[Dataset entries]
▽
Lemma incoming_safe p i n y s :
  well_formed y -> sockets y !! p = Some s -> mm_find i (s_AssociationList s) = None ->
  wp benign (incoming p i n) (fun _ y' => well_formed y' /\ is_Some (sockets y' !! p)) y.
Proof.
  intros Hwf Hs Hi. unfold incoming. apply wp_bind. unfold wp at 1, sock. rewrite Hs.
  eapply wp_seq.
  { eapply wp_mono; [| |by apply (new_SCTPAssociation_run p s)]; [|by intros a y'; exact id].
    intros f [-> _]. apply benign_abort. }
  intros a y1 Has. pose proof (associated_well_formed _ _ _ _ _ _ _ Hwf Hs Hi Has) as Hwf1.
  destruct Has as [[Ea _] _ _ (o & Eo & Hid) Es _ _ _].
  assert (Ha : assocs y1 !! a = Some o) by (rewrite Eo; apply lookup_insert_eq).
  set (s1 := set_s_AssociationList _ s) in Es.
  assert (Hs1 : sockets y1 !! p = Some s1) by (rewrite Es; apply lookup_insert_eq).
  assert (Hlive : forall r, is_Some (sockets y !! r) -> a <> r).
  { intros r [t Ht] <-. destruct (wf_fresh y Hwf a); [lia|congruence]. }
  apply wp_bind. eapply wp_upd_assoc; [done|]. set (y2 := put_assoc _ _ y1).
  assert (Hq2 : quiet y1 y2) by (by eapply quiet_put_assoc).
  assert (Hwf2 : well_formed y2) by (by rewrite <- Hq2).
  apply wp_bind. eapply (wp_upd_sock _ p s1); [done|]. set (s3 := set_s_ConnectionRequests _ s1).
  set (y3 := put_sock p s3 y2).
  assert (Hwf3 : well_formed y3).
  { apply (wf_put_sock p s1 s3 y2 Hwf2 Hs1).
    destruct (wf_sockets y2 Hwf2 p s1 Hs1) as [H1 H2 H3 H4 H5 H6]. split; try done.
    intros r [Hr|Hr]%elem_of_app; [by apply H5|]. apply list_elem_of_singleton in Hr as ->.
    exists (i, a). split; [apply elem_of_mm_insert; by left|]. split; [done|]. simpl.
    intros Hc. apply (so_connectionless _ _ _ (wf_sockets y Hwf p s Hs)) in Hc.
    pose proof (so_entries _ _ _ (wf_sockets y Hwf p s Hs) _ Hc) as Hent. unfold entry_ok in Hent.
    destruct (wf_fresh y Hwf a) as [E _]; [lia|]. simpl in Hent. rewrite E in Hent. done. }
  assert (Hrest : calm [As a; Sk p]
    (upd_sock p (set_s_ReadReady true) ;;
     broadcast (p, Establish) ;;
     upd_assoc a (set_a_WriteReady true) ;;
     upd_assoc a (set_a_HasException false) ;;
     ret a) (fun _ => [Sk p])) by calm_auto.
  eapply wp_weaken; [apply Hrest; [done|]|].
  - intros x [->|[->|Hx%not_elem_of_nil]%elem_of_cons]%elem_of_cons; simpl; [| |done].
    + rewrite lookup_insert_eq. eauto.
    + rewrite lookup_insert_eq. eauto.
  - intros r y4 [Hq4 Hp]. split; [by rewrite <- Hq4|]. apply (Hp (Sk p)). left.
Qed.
△
YOUR INSTRUCTIONS =>
Every line above with the word "simpl" belongs in the answer, copied as written.

REPLY =>
    exists (i, a). split; [apply elem_of_mm_insert; by left|]. split; [done|]. simpl.
    destruct (wf_fresh y Hwf a) as [E _]; [lia|]. simpl in Hent. rewrite E in Hent. done. }
  - intros x [->|[->|Hx%not_elem_of_nil]%elem_of_cons]%elem_of_cons; simpl; [| |done].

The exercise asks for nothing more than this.